┌──
(* ===== verification/Sntp.v ===== *)
(** * The SNTP client: extras/sntp/sntp.c and sntp_fun.c

    sntp.c asks a time server with lwIP's raw API: everything happens in callbacks of
    timeouts, received packets and resolved names.  sntp_fun.c keeps the time in the
    scratch registers of the RTC as a number of ticks and a calibration.  The macros
    are the ones of sntp.h: names are resolved by DNS, four servers, and
    SNTP_CHECK_RESPONSE is 0.

    The state is the static variables of both files, the scratch registers, the
    timeouts of this client on lwIP's list (a list of [LwipTimers]: what other clients
    have on it only makes the waits of the thread shorter) and the number of names that
    are being resolved.  [SntpEnv] is the rest: the RTC counter, its calibration, the
    heap, the resolver and the sending of packets.  [None] is a division by zero or
    an access past the end of an array.  The theorems are in [SntpClock] (the time)
    and [SntpClient] (the requests). *)

From S2P Require Import Prelude LwipTimers.
Local Open Scope Z_scope.

Definition u64 (x : Z) : Z := x mod 2 ^ 64.

(** What dns_gethostbyname gives: ERR_OK with an address, ERR_INPROGRESS or another
    error. *)
Inductive dns_result := DnsOk (addr : Z) | DnsInProgress | DnsError.

Class SntpEnv (E : Type) := {
  TIMER_COUNT : ST E Z;
  sdk_system_rtc_clock_cali_proc : ST E Z;
  dns_gethostbyname : option (list Z) -> ST E dns_result;
  pbuf_alloc : ST E bool;
  udp_sendto : Z -> list Z -> ST E unit;
  udp_new : ST E bool;
  (** Whether malloc of this many bytes succeeds, and the memp_malloc of sys_timeout. *)
  malloc : Z -> ST E bool;
  sys_timeo_malloc : ST E bool
}.

(** The functions sys_timeout is given. *)
Inductive handler := Sntp_request | Sntp_try_next_server.
#[export] Instance handler_dec : EqDecision handler.
Proof. solve_decision. Defined.

(** A block of the heap: its size and what was stored from its start on. *)
Record block := { block_size : Z; stored : list Z }.

Record sntp (E : Type) := Sntp {
  sntp_base : Z;
  tim_ref : Z;
  cal : Z;
  tz_minuteswest : Z;
  tz_dsttime : Z;
  sntp_server_addresses : list (option block);
  sntp_num_servers : Z;
  sntp_current_server : Z;
  sntp_update_delay : Z;
  sntp_retry_timeout : Z;
  timeouts : list (Z * handler);
  resolving : nat;
  env : E
}.
Arguments Sntp {E}.
Arguments sntp_base {E}.
Arguments tim_ref {E}.
Arguments cal {E}.
Arguments tz_minuteswest {E}.
Arguments tz_dsttime {E}.
Arguments sntp_server_addresses {E}.
Arguments sntp_num_servers {E}.
Arguments sntp_current_server {E}.
Arguments sntp_update_delay {E}.
Arguments sntp_retry_timeout {E}.
Arguments timeouts {E}.
Arguments resolving {E}.
Arguments env {E}.

Definition SNTP_NUM_SERVERS_SUPPORTED : Z := 4.
Definition SNTP_PORT : Z := 123.
Definition SNTP_RECV_TIMEOUT : Z := 3000.
Definition SNTP_UPDATE_DELAY : Z := 3600000.
Definition SNTP_RETRY_TIMEOUT : Z := SNTP_RECV_TIMEOUT.
Definition SNTP_RETRY_TIMEOUT_MAX : Z := SNTP_RETRY_TIMEOUT * 10.
Definition SNTP_MSG_LEN : Z := 48.
Definition SNTP_OFFSET_LI_VN_MODE : nat := 0.
Definition SNTP_LI_NO_WARNING : Z := 0x00.
Definition SNTP_VERSION : Z := Z.shiftl 4 3.
Definition SNTP_MODE_MASK : Z := 0x07.
Definition SNTP_MODE_CLIENT : Z := 0x03.
Definition SNTP_MODE_SERVER : Z := 0x04.
Definition SNTP_MODE_BROADCAST : Z := 0x05.
Definition SNTP_OFFSET_STRATUM : nat := 1.
Definition SNTP_STRATUM_KOD : Z := 0x00.
Definition SNTP_OFFSET_RECEIVE_TIME : nat := 32.
Definition DIFF_SEC_1900_1970 : Z := 2208988800.
(** "pool.ntp.org" *)
Definition SNTP_SERVER_ADDRESS : list Z := [112; 111; 111; 108; 46; 110; 116; 112; 46; 111; 114; 103].

Section functions.
Context {E : Type} `{!SntpEnv E}.
Implicit Types s : sntp E.

(** ** The state *)

Definition set_clock (base ref c : Z) s : sntp E :=
  Sntp base ref c (tz_minuteswest s) (tz_dsttime s) (sntp_server_addresses s) (sntp_num_servers s)
    (sntp_current_server s) (sntp_update_delay s) (sntp_retry_timeout s) (timeouts s) (resolving s) (env s).
Definition set_stz (west dst : Z) s : sntp E :=
  Sntp (sntp_base s) (tim_ref s) (cal s) west dst (sntp_server_addresses s) (sntp_num_servers s)
    (sntp_current_server s) (sntp_update_delay s) (sntp_retry_timeout s) (timeouts s) (resolving s) (env s).
Definition set_addresses (l : list (option block)) s : sntp E :=
  Sntp (sntp_base s) (tim_ref s) (cal s) (tz_minuteswest s) (tz_dsttime s) l (sntp_num_servers s)
    (sntp_current_server s) (sntp_update_delay s) (sntp_retry_timeout s) (timeouts s) (resolving s) (env s).
Definition set_num_servers (n : Z) s : sntp E :=
  Sntp (sntp_base s) (tim_ref s) (cal s) (tz_minuteswest s) (tz_dsttime s) (sntp_server_addresses s) n
    (sntp_current_server s) (sntp_update_delay s) (sntp_retry_timeout s) (timeouts s) (resolving s) (env s).
Definition set_current_server (n : Z) s : sntp E :=
  Sntp (sntp_base s) (tim_ref s) (cal s) (tz_minuteswest s) (tz_dsttime s) (sntp_server_addresses s)
    (sntp_num_servers s) n (sntp_update_delay s) (sntp_retry_timeout s) (timeouts s) (resolving s) (env s).
Definition set_update_delay (ms : Z) s : sntp E :=
  Sntp (sntp_base s) (tim_ref s) (cal s) (tz_minuteswest s) (tz_dsttime s) (sntp_server_addresses s)
    (sntp_num_servers s) (sntp_current_server s) ms (sntp_retry_timeout s) (timeouts s) (resolving s) (env s).
Definition set_retry_timeout (ms : Z) s : sntp E :=
  Sntp (sntp_base s) (tim_ref s) (cal s) (tz_minuteswest s) (tz_dsttime s) (sntp_server_addresses s)
    (sntp_num_servers s) (sntp_current_server s) (sntp_update_delay s) ms (timeouts s) (resolving s) (env s).
Definition set_timeouts (l : list (Z * handler)) s : sntp E :=
  Sntp (sntp_base s) (tim_ref s) (cal s) (tz_minuteswest s) (tz_dsttime s) (sntp_server_addresses s)
    (sntp_num_servers s) (sntp_current_server s) (sntp_update_delay s) (sntp_retry_timeout s) l (resolving s) (env s).
Definition set_resolving (n : nat) s : sntp E :=
  Sntp (sntp_base s) (tim_ref s) (cal s) (tz_minuteswest s) (tz_dsttime s) (sntp_server_addresses s)
    (sntp_num_servers s) (sntp_current_server s) (sntp_update_delay s) (sntp_retry_timeout s) (timeouts s) n (env s).
Definition set_env (e : E) s : sntp E :=
  Sntp (sntp_base s) (tim_ref s) (cal s) (tz_minuteswest s) (tz_dsttime s) (sntp_server_addresses s)
    (sntp_num_servers s) (sntp_current_server s) (sntp_update_delay s) (sntp_retry_timeout s) (timeouts s) (resolving s) e.
Definition on_env {A} (m : ST E A) : ST (sntp E) A := fun s =>
  match m (env s) with Some (x, e) => Some (x, set_env e s) | None => None end.
Definition fault {A} : ST (sntp E) A := fun _ => None.

(** ** The clock (sntp_fun.c) *)

Definition sntp_set_timezone (tz : option (Z * Z)) : ST (sntp E) unit :=
  match tz with
  | Some (west, dst) => st_modify (set_stz west dst)
  | None => st_modify (set_stz 0 0)
  end.

Definition sntp_check_timer_wrap (current_value : Z) : ST (sntp E) unit :=
  s ← st_get;
  if current_value <? tim_ref s then st_modify (fun s => set_clock (u64 (sntp_base s - 2 ^ 32)) (tim_ref s) (cal s) s)
  else mret ().

(** The seconds, and what is stored at [us]. *)
Definition sntp_get_rtc_time : ST (sntp E) (Z * Z) :=
  tim ← on_env TIMER_COUNT;
  sntp_check_timer_wrap tim;;
  s ← st_get;
  let base := u64 (sntp_base s + tim - tim_ref s) in
  let secs := s32 (u64 (base * cal s) / (1000000 * 2 ^ 12)) in
  mret (secs, s32 (u64 (base * cal s) mod (1000000 * 2 ^ 12))).

(** [None] for the result is EINVAL: [tzp] is not null or [tp] is. *)
Definition _gettimeofday_r (tp tzp : bool) : ST (sntp E) (option (Z * Z)) :=
  if tzp || negb tp then mret None
  else t ← sntp_get_rtc_time; mret (Some t).

Definition sntp_update_rtc (t us : Z) : ST (sntp E) unit :=
  s ← st_get;
  let t := s32 (t + s32 ((tz_minuteswest s + tz_dsttime s * 60) * 60)) in
  let time := u64 (Z.shiftl (u64 (u64 us + u64 t * 1000000)) 12) in
  (* the drift is printed *)
  _ ← on_env TIMER_COUNT;
  s ← st_get;
  if cal s =? 0 then fault
  else
    ref ← on_env TIMER_COUNT;
    st_modify (fun s => set_clock (sntp_base s) ref (cal s) s);;
    c ← on_env sdk_system_rtc_clock_cali_proc;
    st_modify (fun s => set_clock (sntp_base s) (tim_ref s) c s);;
    s ← st_get;
    if cal s =? 0 then fault
    else st_modify (fun s => set_clock (time / cal s) (tim_ref s) (cal s) s).

(** ** Servers and timeouts (sntp.c) *)

Definition sntp_timeout (msecs : Z) (h : handler) : ST (sntp E) unit :=
  timeout ← on_env sys_timeo_malloc;
  st_modify (fun s => set_timeouts (sys_timeout timeout msecs h (timeouts s)) s).
Definition sntp_untimeout (h : handler) : ST (sntp E) unit :=
  st_modify (fun s => set_timeouts (sys_untimeout h (timeouts s)) s).

Definition SNTP_RESET_RETRY_TIMEOUT : ST (sntp E) unit := st_modify (set_retry_timeout SNTP_RETRY_TIMEOUT).

(** free and NULL for the elements [i], [i - 1], ... of the servers. *)
Fixpoint free_servers (n : nat) (l : list (option block)) : list (option block) :=
  match n with
  | O => l
  | S n => free_servers n (<[n := None]> l)
  end.
(** strcpy also copies the NUL, one byte more than malloc(strlen(url)) gave.  The write
    past the block is no fault here and changes nothing else: what a heap does with it is
    not known.  A block keeps its size beside what is stored ([block_size]), so the
    overflow is visible in the state: [stored] is one byte longer than [block_size]. *)
Fixpoint copy_servers (server_url : list (list Z)) (i : nat) : ST (sntp E) bool :=
  match server_url with
  | [] => mret true
  | url :: server_url =>
      ok ← on_env (malloc (Z.of_nat (length url)));
      if (ok : bool) then
        st_modify (fun s => set_addresses (<[i := Some {| block_size := Z.of_nat (length url); stored := url ++ [0] |}]>
                                             (sntp_server_addresses s)) s);;
        copy_servers server_url (S i)
      else
        st_modify (fun s => set_addresses (<[i := None]> (sntp_server_addresses s)) s);;
        st_modify (set_num_servers (Z.of_nat i));;
        mret false
  end.
Definition sntp_set_servers (server_url : list (list Z)) : ST (sntp E) Z :=
  let num_servers := Z.of_nat (length server_url) in
  if SNTP_NUM_SERVERS_SUPPORTED <? num_servers then mret (-1)
  else
    st_modify (fun s => set_addresses (free_servers (Z.to_nat (sntp_num_servers s)) (sntp_server_addresses s)) s);;
    ok ← copy_servers server_url 0;
    if (ok : bool) then st_modify (set_num_servers num_servers);; mret 0 else mret (-2).
Definition sntp_set_update_delay (ms : Z) : ST (sntp E) unit :=
  st_modify (set_update_delay (if 15000 <? ms then ms else 15000)).

(** The C string in a block. *)
Fixpoint c_str (l : list Z) : list Z :=
  match l with
  | [] => []
  | c :: l => if c =? 0 then [] else c :: c_str l
  end.

(** ** Requests *)

Definition sntp_initialize_request : list Z :=
  Z.lor (Z.lor SNTP_LI_NO_WARNING SNTP_VERSION) SNTP_MODE_CLIENT :: repeat 0 (Z.to_nat (SNTP_MSG_LEN - 1)).

Definition sntp_send_request (server_addr : Z) : ST (sntp E) unit :=
  p ← on_env pbuf_alloc;
  if (p : bool) then
    on_env (udp_sendto server_addr sntp_initialize_request);;
    sntp_timeout SNTP_RECV_TIMEOUT Sntp_try_next_server
  else sntp_timeout SNTP_RETRY_TIMEOUT Sntp_request.

Definition sntp_request : ST (sntp E) unit :=
  s ← st_get;
  match sntp_server_addresses s !! Z.to_nat (sntp_current_server s) with
  | None => fault
  | Some address =>
      err ← on_env (dns_gethostbyname (option_map (fun b => c_str (stored b)) address));
      match err with
      | DnsInProgress => st_modify (fun s => set_resolving (S (resolving s)) s)
      | DnsOk server_address => sntp_send_request server_address
      | DnsError => sntp_timeout SNTP_RETRY_TIMEOUT Sntp_try_next_server
      end
  end.

Definition sntp_retry : ST (sntp E) unit :=
  s ← st_get;
  sntp_timeout (sntp_retry_timeout s) Sntp_request;;
  let new_retry_timeout := u32 (Z.shiftl (sntp_retry_timeout s) 1) in
  if (new_retry_timeout <=? SNTP_RETRY_TIMEOUT_MAX) && (sntp_retry_timeout s <? new_retry_timeout)
  then st_modify (set_retry_timeout new_retry_timeout) else mret ().

Definition sntp_try_next_server : ST (sntp E) unit :=
  s ← st_get;
  if 1 <? sntp_num_servers s then
    SNTP_RESET_RETRY_TIMEOUT;;
    st_modify (fun s => set_current_server (u8 (sntp_current_server s + 1)) s);;
    s ← st_get;
    (if sntp_num_servers s <=? sntp_current_server s then st_modify (set_current_server 0) else mret ());;
    sntp_request
  else sntp_retry.

(** ntohl of the word at byte [i] of a packet. *)
Definition ntohl_at (i : nat) (p : list Z) : Z := le_val (rev (take 4 (drop i p))).

Definition sntp_process (sec frac : Z) : ST (sntp E) unit :=
  let t := s32 (u32 (sec - DIFF_SEC_1900_1970)) in
  sntp_update_rtc t (frac / 4295).

Inductive sntp_err := ERR_OK | SNTP_ERR_KOD | ERR_ARG.
(** The checks of a received packet. *)
Definition check_response (p : list Z) : sntp_err :=
  if Z.of_nat (length p) =? SNTP_MSG_LEN then
    let mode := Z.land (nth SNTP_OFFSET_LI_VN_MODE p 0) SNTP_MODE_MASK in
    if (mode =? SNTP_MODE_SERVER) || (mode =? SNTP_MODE_BROADCAST) then
      if nth SNTP_OFFSET_STRATUM p 0 =? SNTP_STRATUM_KOD then SNTP_ERR_KOD else ERR_OK
    else ERR_ARG
  else ERR_ARG.
Definition sntp_recv (p : list Z) : ST (sntp E) unit :=
  sntp_untimeout Sntp_try_next_server;;
  sntp_untimeout Sntp_request;;
  match check_response p with
  | ERR_OK =>
      SNTP_RESET_RETRY_TIMEOUT;;
      sntp_process (ntohl_at SNTP_OFFSET_RECEIVE_TIME p) (ntohl_at (SNTP_OFFSET_RECEIVE_TIME + 4) p);;
      s ← st_get;
      sntp_timeout (sntp_update_delay s) Sntp_request
  | SNTP_ERR_KOD => sntp_try_next_server
  | ERR_ARG => sntp_retry
  end.

Definition sntp_dns_found (ipaddr : option Z) : ST (sntp E) unit :=
  match ipaddr with
  | Some ipaddr => sntp_send_request ipaddr
  | None => sntp_try_next_server
  end.

(** The result says whether there is a pcb, so that packets can arrive. *)
Definition sntp_init : ST (sntp E) bool :=
  st_modify (set_num_servers 0);;
  sntp_set_servers [SNTP_SERVER_ADDRESS];;
  SNTP_RESET_RETRY_TIMEOUT;;
  sntp_pcb ← on_env udp_new;
  if (sntp_pcb : bool) then sntp_request;; mret true else mret false.
Definition sntp_initialize (tz : option (Z * Z)) : ST (sntp E) bool :=
  sntp_set_timezone tz;;
  st_modify (fun s => set_clock 0 (tim_ref s) (cal s) s);;
  st_modify (fun s => set_clock (sntp_base s) (tim_ref s) 1 s);;
  ref ← on_env TIMER_COUNT;
  st_modify (fun s => set_clock (sntp_base s) ref (cal s) s);;
  sntp_init.

(** ** What can happen

    The lwIP thread waits (a timeout is called, or [fetch] milliseconds pass), a packet
    arrives, a name is resolved, or the application calls one of the functions of
    sntp.h. *)
Inductive sntp_event :=
  | Wait (fetch : option Z)
  | Packet (p : list Z)
  | DnsFound (ipaddr : option Z)
  | SetServers (urls : list (list Z))
  | SetUpdateDelay (ms : Z)
  | SetTimezone (tz : option (Z * Z))
  | GetTime.
Definition run_handler (h : handler) : ST (sntp E) unit :=
  match h with Sntp_request => sntp_request | Sntp_try_next_server => sntp_try_next_server end.
Definition handle_event (ev : sntp_event) : ST (sntp E) unit :=
  s ← st_get;
  match ev with
  | Wait fetch =>
      let r := mbox_fetch_turn fetch (timeouts s) in
      st_modify (set_timeouts r.2);;
      match r.1 with Some h => run_handler h | None => mret () end
  | Packet p => sntp_recv p
  | DnsFound ipaddr =>
      match resolving s with
      | S n => st_modify (set_resolving n);; sntp_dns_found ipaddr
      | O => mret ()
      end
  | SetServers urls => _ ← sntp_set_servers urls; mret ()
  | SetUpdateDelay ms => sntp_set_update_delay ms
  | SetTimezone tz => sntp_set_timezone tz
  | GetTime => _ ← sntp_get_rtc_time; mret ()
  end.
Fixpoint handle_events (evs : list sntp_event) : ST (sntp E) unit :=
  match evs with
  | [] => mret ()
  | ev :: evs => handle_event ev;; handle_events evs
  end.
End functions.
└──
What you need to do = Of the lines above, retype only those from the line containing "Definition sntp_request : ST" through the line containing "(resolving s)) s)", including both, exactly.

Completed task =
Definition sntp_request : ST (sntp E) unit :=
  s ← st_get;
  match sntp_server_addresses s !! Z.to_nat (sntp_current_server s) with
  | None => fault
  | Some address =>
      err ← on_env (dns_gethostbyname (option_map (fun b => c_str (stored b)) address));
      match err with
      | DnsInProgress => st_modify (fun s => set_resolving (S (resolving s)) s)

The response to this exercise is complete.